Another thing happening as I type this: the fine young fellows at HysM? are burning copies of Entheogenocide, which should be hitting the market very soon. This one is a slight deviation from the typical cacophony you’ve come to expect from BDSR: fucked-up stoner-sludge metal. It’s heavy, man, heavy and dark. 66.6 minutes of heavy, dark, stonerage in open G6 tuning, Locrian mode. You can pre-order it now.
- The name of this band is The Big Drum In The Sky Religion, shortened when desired to Big Drum Sky Religion, abbreviated BDSR. For some reason, people want to leave off the first “The”, which isn’t a big deal. One time, we were billed as Big Drum & The Sky Religion, which was a little silly. More than once, it’s been sliced down to Big Drum. Sometimes, the unwieldy name is lengthened to The Big Drum In The Sky Religion Is Not A Religion, but not often.

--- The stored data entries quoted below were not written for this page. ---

(* ===== verification/SceneRun.v ===== *)
(** * The compositor and its peers as a transition system

    The window manager, the clients and compositord share memory; a run
    interleaves what each of them does.  [step] lists what the WM, compositord
    and untrusted clients do, [run] adds the good clients, which paint and submit
    at steps of their own; [scene_ok] is what every action keeps, and [faithful]
    says of a point of the screen that it shows what the scene says unless a
    redraw is already on its way. *)

From S2P Require Import Prelude Rect Region RegionFacts RegionLaws RegionClip Painter PainterFacts PainterLaws Scene SceneFacts WmClient SceneFrames.

(** ** What a picture depends on *)

Definition extent (u : scene_surface) : bool * Z * Z * Z :=
  (su_in_use u, su_pitch u, su_capacity_width u, su_capacity_height u).

Lemma live_extent s s' layer :
  extent (surface s' (ly_surface_id layer)) = extent (surface s (ly_surface_id layer)) ->
  layer_live s' layer = layer_live s layer.
Proof.
  unfold extent, layer_live, surface_at, layer_source_valid. intros [= -> _ Ew Eh].
  destruct (_ || _); [done|]. by rewrite Ew, Eh.
Qed.

(** The memory a layer shows: the stage for the WM's, the client's own else. *)
Definition backing (s : scene) (id : Z) : option (list Z) :=
  if id =? SAVANXP_COMPOSITOR_SURFACE_WM then sn_stage s else su_pixels (surface s id).

Lemma sample_extent s s' layer x y :
  su_pitch (surface s' (ly_surface_id layer)) = su_pitch (surface s (ly_surface_id layer)) ->
  backing s' (ly_surface_id layer) = backing s (ly_surface_id layer) ->
  layer_sample s' layer x y = layer_sample s layer x y.
Proof. unfold layer_sample, layer_pixels, backing, layer_bitmap. by intros -> ->. Qed.

Lemma covers_extent s s' i x y :
  layer_at s' i = layer_at s i ->
  extent (surface s' (ly_surface_id (layer_at s i))) = extent (surface s (ly_surface_id (layer_at s i))) ->
  layer_covers s' i x y = layer_covers s i x y.
Proof. unfold layer_covers. intros -> H. by rewrite (live_extent s s'). Qed.

(** Two scenes have the same front layer where the same layers cover. *)
Lemma front_same s s' x y :
  (forall i, 0 <= i < sn_layer_count s' -> layer_covers s' i x y = true ->
     i < sn_layer_count s /\ layer_covers s i x y = true) ->
  (forall i, 0 <= i < sn_layer_count s -> layer_covers s i x y = true ->
     i < sn_layer_count s' /\ layer_covers s' i x y = true) ->
  front_layer s' x y = front_layer s x y.
Proof.
  intros H1 H2. unfold front_layer.
  pose proof (front_spec s (sn_layer_count s) x y) as A. pose proof (front_spec s' (sn_layer_count s') x y) as B.
  destruct (front_below s _ x y) as [f|], (front_below s' _ x y) as [g|]; [| | |done].
  - destruct A as (A1 & A2 & A3), B as (B1 & B2 & B3).
    destruct (H1 g B1 B2) as [K1 K2]. destruct (H2 f A1 A2) as [K3 K4]. f_equal.
    destruct (Z.lt_total f g) as [H|[H|H]]; [|done|]; [rewrite A3 in K2 by lia|rewrite B3 in K4 by lia]; done.
  - destruct A as (A1 & A2 & _). destruct (H2 f A1 A2) as [K1 K2]. rewrite B in K2 by lia. done.
  - destruct B as (B1 & B2 & _). destruct (H1 g B1 B2) as [K1 K2]. rewrite A in K2 by lia. done.
Qed.

Lemma front_covers s x y f : front_layer s x y = Some f ->
  0 <= f < sn_layer_count s /\ layer_covers s f x y = true /\
  in_rect (ly_dst (layer_at s f)) x y /\ layer_live s (layer_at s f) = true.
Proof.
  unfold front_layer. intros H. pose proof (front_spec s (sn_layer_count s) x y) as A. rewrite H in A.
  destruct A as (A1 & A2 & _). split; [done|]. split; [done|]. unfold layer_covers in A2.
  apply andb_true_iff in A2 as [-> A2]. split; [by apply contains_point_iff|done].
Qed.

#[export] Instance scene_cursor_eq_dec : EqDecision scene_cursor.
Proof. solve_decision. Defined.

(** ** The invariant of the data *)

Definition int32 (n : Z) : Prop := - 2 ^ 31 <= n < 2 ^ 31.
Definition rect_int32 (r : sx_rect) : Prop := int32 (rx r) /\ int32 (ry r) /\ int32 (rw r) /\ int32 (rh r).

(** The WM's own layers show its surface in place: its damage is in screen coordinates. *)
Definition layer_ok (l : compositor_layer) : Prop :=
  rect_int32 (ly_src l) /\ (ly_surface_id l = SAVANXP_COMPOSITOR_SURFACE_WM -> ly_src l = ly_dst l).
Definition layers_ok (sc : compositor_scene) : Prop := forall i, layer_ok (at_ layer0 (sc_layers sc) i).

- Little known fact: the last two notes of the Boredoms’ “Melt Down Boogie” are the first two notes of the riff from Pussy Galore’s “Cunt Tease”.
- Harmonics are only supposed to be possible on the fifth, seventh and twelfth frets. I have gotten them on the third. It happened accidentally once and then I tried to do it again and it happened again. I have no explanation for this nor do I feel any need for one. Impossible things happen sometimes.
- The other day, I took the little girl to church and as we were getting out of the car, I spilled my coffee and said “Oh, shit”. The girl asked “Daddy, why did you say ‘Oh, shit’?” So I lied: “I said ‘Oh, shoot’ because I spilled my coffee.”
As we were walking into the church, holding hands, she looked at me and said “You know, Daddy, it isn’t very nice to say ‘Oh, fuck’.”
- I am male; therefore I have never experienced menstrual cramps. However, I would never say to any of the female people in my life “Your menstrual cramps are not real. You’re just imagining it.”
Atheists are people who have never had religious experiences and who claim that those of us who have are just imagining it.
- The spiritual battlecry of BDSR is “Kill the wounded; mutilate the dead”, but it’s meant in a purely metaphorical way. For now.
- It is not at all unusual for this Espresso Shaman paraphrase Smokin’ Joe Campbell’s theme that myth is poetry, that myth should be read figuratively, not literally. I absolutely affirm that it is so and I love it for being so. However, no one should infer from that that I like poetry. I do not. There was a period of my life when I thought I did like poetry, but really, I just liked my own poetry. I don’t think I was the only person at open mic poetry readings who was only there so they could read their own stuff and didn’t give a rat’s ass about anybody else’s shit. After I stopped smoking cheeba, I realized that my poetry sucked as much as everybody else’s. I do have a book of Japanese death poems, Japanese Death Poems, which has some great pieces, all of which are really short, and I like some of William Blake’s really short poems – “The Proverbs of Hell” are awesome, though The Marriage of Heaven and Hell, of which they are a chapter, is kinda tedious. Other than those few examples, I can’t think of any poetry off the top of my head that I like, but I love me some myth.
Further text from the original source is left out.